Doch das Gesamtsystem der Nebenwasserstraßen wurde in den vergangenen Jahrzehnten nicht gepflegt. Trotz der Zuständigkeit des Bundes für den Erhalt dieser Infrastruktur wurden die bereitstehenden Mittel überwiegend in die Hauptwasserstraßen investiert. Inzwischen ist diese Vernachlässigung soweit fortgeschritten, dass das Gesamtsystem der freizeitlich genutzten Wasserstraßen gefährdet ist. Kritisch zu sehen ist zudem, dass die Betrachtung der Nebenwasserstraßen zurzeit ausschließlich im Rahmen des Bundesprogramms Blaues Band und damit in Bezug auf eine Renaturierung der Wasserstraßen stattfindet. Die Relevanz des Tourismus muss jedoch ausreichend berücksichtigt werden. Mittel- bis langfristig droht Deutschland andernfalls an touristischer Attraktivität zu verlieren und in den betroffenen Regionen wirtschaftliche Einbußen zu erleiden.

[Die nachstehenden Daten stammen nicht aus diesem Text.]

(** In the handler's program a [go] statement comes after both
    connections. *)
Lemma liveGame_go (r : Environment) (t : Thread) pre post :
  fst (liveGame r) = pre ++ GoFunc t :: post ->
  exists l,
    established r l /\
    In (Connect Guesser (guesserPrompt l)) pre /\
    In (Connect Judge (judgePrompt (Join (forbiddenWords r) (lit ", ")))) pre.
Proof.
  unfold established, liveGame.
  destruct (langOf _) as [l|].
  2:{ cbn [fst]. do 3 (destruct pre as [|? pre]; try discriminate). }
  destruct (upgrade r).
  { cbn [fst]. do 2 (destruct pre as [|? pre]; try discriminate). }
  destruct (connectGuesser r).
  { cbn [fst app]. do 4 (destruct pre as [|? pre]; try discriminate). }
  destruct (connectJudge r).
  { cbn [fst app]. do 5 (destruct pre as [|? pre]; try discriminate). }
  intros H. exists l. split; [auto|].
  assert (H' : exists tail,
             pre ++ GoFunc t :: post
             = Println (StartingGame (gameID r)
                          (TrimPrefix (path r) (lit "/live/"))
                          (forbiddenWords r))
                 :: Connect Guesser (guesserPrompt l)
                 :: Connect Judge
                      (judgePrompt (Join (forbiddenWords r) (lit ", ")))
                 :: tail).
  { rewrite <- H. destruct (humanSpeechLoop (clientReads r)) as [tr [| |]];
      cbn [fst app]; eexists; reflexivity. }
  destruct H' as [tail H'].
  destruct pre as [|a [|b [|c pre]]]; try discriminate.
  injection H' as -> -> -> _. simpl. auto.
Qed.

(** The handler starts the judge loop only when a read from the
    client has failed. *)
Lemma liveGame_go_judge (r : Environment) :
  In (GoFunc JudgeLoop) (fst (liveGame r)) ->
  exists msgs frames err rest,
    clientReads r = map Ok msgs ++ Fail err :: rest /\
    Forall2 (fun m f => UnmarshalRealtimeInput m = Ok f) msgs frames.
Proof.
  intros H.
  assert (Hr : snd (humanSpeechLoop (clientReads r)) = Returned).
  { revert H. unfold liveGame.
    destruct (langOf _) as [l|];
      [|cbn; intros [F|[F|[]]]; discriminate].
    destruct (upgrade r); [cbn; intros [F|[]]; discriminate|].
    destruct (connectGuesser r);
      [cbn; intros [F|[F|[F|[]]]]; discriminate|].
    destruct (connectJudge r);
      [cbn; intros [F|[F|[F|[F|[]]]]]; discriminate|].
    pose proof (@humanSpeechLoop_events W (clientReads r) (GoFunc JudgeLoop))
      as He.
    destruct (humanSpeechLoop (clientReads r)) as [tr [| |]];
      cbn [fst snd app] in He |- *; auto;
      intros [F|[F|[F|[F|F]]]]; try discriminate;
      destruct (He F) as [_ F']; discriminate. }
  destruct (humanSpeechLoop_prefix (clientReads r))
    as (msgs & frames & rest & Hreads & Hf & Hs).
  destruct rest as [|[bad|e] rest].
  - rewrite Hs in Hr. discriminate.
  - destruct Hs as (e & _ & Hs). rewrite Hs in Hr. discriminate.
  - now exists msgs, frames, e, rest.
Qed.
End StartFacts.

(** X17. In every run of a game, whatever a goroutine other than the
    handler does (the guessing loop writing to the client, the judge
    loop logging) comes after the handler's [go] statement for it,
    and that after the successful connection of both sessions: with
    an unsupported language, a failed upgrade or a failed connection
    neither loop ever moves. *)
Theorem loops_run_only_in_a_game_set_up :
  forall (W : LiveWire) (sched : list Thread) (r : Environment)
         (before after : list (Thread * LiveEvent)) (t : Thread)
         (e : LiveEvent),
    runGame sched r = before ++ (t, e) :: after ->
    t <> Handler ->
    In (Handler, GoFunc t) before /\
    exists l,
      established r l /\
      In (Handler, Connect Guesser (guesserPrompt l)) before /\
      In (Handler,
          Connect Judge (judgePrompt (Join (forbiddenWords r) (lit ", "))))
        before.
Proof.
  intros W sched r before after t e Hrun Ht.
  assert (Hgo : In (Handler, GoFunc t) before).
  { apply (@run_started _ _ _ _ _ _ _ Hrun). destruct t; [congruence| |]; reflexivity. }
  split; [exact Hgo|].
  apply in_split in Hgo. destruct Hgo as (b1 & b2 & ->).
  unfold runGame in Hrun. rewrite <- app_assoc in Hrun. cbn [app] in Hrun.
  destruct (@run_handler_order _ _ _ _ _ _ Hrun) as (pre & post & Hp & Hin).
  cbn [pool handler] in Hp.
  destruct (@liveGame_go _ _ _ _ _ Hp) as (l & He & Hg & Hj).
  exists l. split; [exact He|].
  split; apply in_or_app; left; auto.
Qed.

Lemma loops_run_only_in_a_game_set_up_witness :
  In (Handler, @GoFunc Scenario.wire GuessingLoop)
    [(Handler, Println (StartingGame (lit "aB3x") (lit "fr")
                          [lit "Pousser"; lit "Feuille"]));
     (Handler, Connect Guesser (guesserPrompt fr));
     (Handler, Connect Judge (judgePrompt (lit "Pousser, Feuille")));
     (Handler, GoFunc GuessingLoop)].
Proof.
  refine (proj1 (@loops_run_only_in_a_game_set_up Scenario.wire
                   [Handler; Handler; Handler; Handler; GuessingLoop]
                   Scenario.game _ [] GuessingLoop
                   (WriteMessage (lit "arbre")) _ _)).
  - vm_compute. reflexivity.
  - discriminate.
Defined.

(** X18. In every run of every game the judge loop moves only once a
    read from the client has failed, that is, after the player has
    left: as long as the client's frames arrive, well formed or not,
    nothing the judge's session says is ever looked at. *)
Theorem judge_loop_waits_for_the_client_to_leave :
  forall (W : LiveWire) (sched : list Thread) (r : Environment)
         (e : LiveEvent),
    In (JudgeLoop, e) (runGame sched r) ->
    exists msgs frames err rest,
      clientReads r = map Ok msgs ++ Fail err :: rest /\
      Forall2 (fun m f => UnmarshalRealtimeInput m = Ok f) msgs frames.
Proof.
  intros W sched r e H. apply in_split in H. destruct H as (b1 & b2 & H).
  pose proof (@run_started _ _ _ _ _ _ _ H eq_refl) as Hgo.
  assert (Hin : In (Handler, GoFunc JudgeLoop) (runGame sched r)).
  { rewrite H. apply in_or_app. now left. }
  apply run_In in Hin. exact (@liveGame_go_judge _ _ Hin).
Qed.

Lemma judge_loop_waits_for_the_client_to_leave_witness :
  exists msgs frames err rest,
    clientReads Scenario.game = map Ok msgs ++ Fail err :: rest /\
    Forall2 (fun m f => @UnmarshalRealtimeInput Scenario.wire m = Ok f)
      msgs frames.
Proof.
  apply (@judge_loop_waits_for_the_client_to_leave Scenario.wire
           [Handler; Handler; Handler; Handler; Handler; Handler; Handler;
            Handler; Handler; Handler; JudgeLoop]
           Scenario.game
           (Println (JudgeSays (lit "aB3x") (lit "poussent")))).
  vm_compute. tauto.
Defined.

(** ** Random choices and the start of the turn-based game *)

Lemma Intn_range (draw n : Z) :
  (0 < n)%Z -> exists k, Intn draw n = Returns k /\ (0 <= k < n)%Z.
Proof.
  intros Hn. unfold Intn. destruct (Z.leb_spec n 0); [lia|].
  exists (draw mod n)%Z. split; [reflexivity|].
  apply Z.mod_pos_bound. lia.
Qed.



Section StartupFacts.
Context {U : Unicode}.

Lemma choose_code (allWords : wordsByLang) (l : Lang) :
  choose allWords (codeOf l)
  = Some {| words := wordsOf allWords l; currentPhrases := l;
            instructions := l; langName := nameOf l |}.
Proof. destruct l; reflexivity. Qed.

Lemma choose_None (allWords : wordsByLang) (lang : gostring) :
  (forall l, lang <> codeOf l) -> choose allWords lang = None.
Proof.
  intros H. unfold choose.
  destruct (gostring_eqb lang (lit "fr")) eqn:E1;
    [apply gostring_eqb_eq in E1; destruct (H fr E1)|].
  destruct (gostring_eqb lang (lit "en")) eqn:E2;
    [apply gostring_eqb_eq in E2; destruct (H en E2)|].
  destruct (gostring_eqb lang (lit "ar")) eqn:E3;
    [apply gostring_eqb_eq in E3; destruct (H ar E3)|].
  reflexivity.
Qed.

Lemma languageLoop_skips (allWords : wordsByLang) (skipped : list gostring) :
  forall fuel stdin,
    (forall s, In s skipped -> forall l, TrimSpace s <> codeOf l) ->
    languageLoop (List.length skipped + fuel) allWords (skipped ++ stdin)
    = (List.length skipped + fst (languageLoop fuel allWords stdin),
       snd (languageLoop fuel allWords stdin)).
Proof.
  induction skipped as [|s skipped IH]; intros fuel stdin Hs.
  - simpl. now destruct (languageLoop fuel allWords stdin).
  - cbn [List.length Nat.add app languageLoop hd_tl].
    rewrite choose_None by (apply Hs; now left).
    rewrite IH by (intros s' H'; apply Hs; now right). reflexivity.
Qed.
End StartupFacts.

Staatliche Aufgabe zur Daseinsvorsorge
Der Erhalt dieses einzigartigen Wasserstraßennetzes bietet die Chance, eine bereits vorhandene Infrastruktur zu einer umfassenden, zeitgemäßen Freizeit-, Erholungs-, Verkehrs- und Tourismusinfrastruktur weiterzuentwickeln. Der Erhalt ist zugleich eine staatliche Aufgabe zur Daseinsvorsorge. Deshalb wird um Unterstützung gebeten, die Zukunft der Nebenwasserstraßen abzusichern und dafür im Koalitionsvertrag die notwendigen Weichen zu stellen.
Um dies zu erreichen, sollten aus der Sicht der unterzeichnenden Verbände folgende Maßnahmen ergriffen werden:
1. Das Wassertourismuskonzept des Bundesverkehrsministeriums wird in der neuen Legislaturperiode mit dem Ziel, die freizeitlich genutzten Nebenwasserstraßen zu erhalten, weiterentwickelt, mit konkreten Maßnahmen unterlegt und umgesetzt.
2. Der Bund bekennt sich zu seiner Verantwortung für den Erhalt der Nebenwasserstraßen und stellt dafür über einen eigenen Haushaltstitel auskömmliche Mittel bereit.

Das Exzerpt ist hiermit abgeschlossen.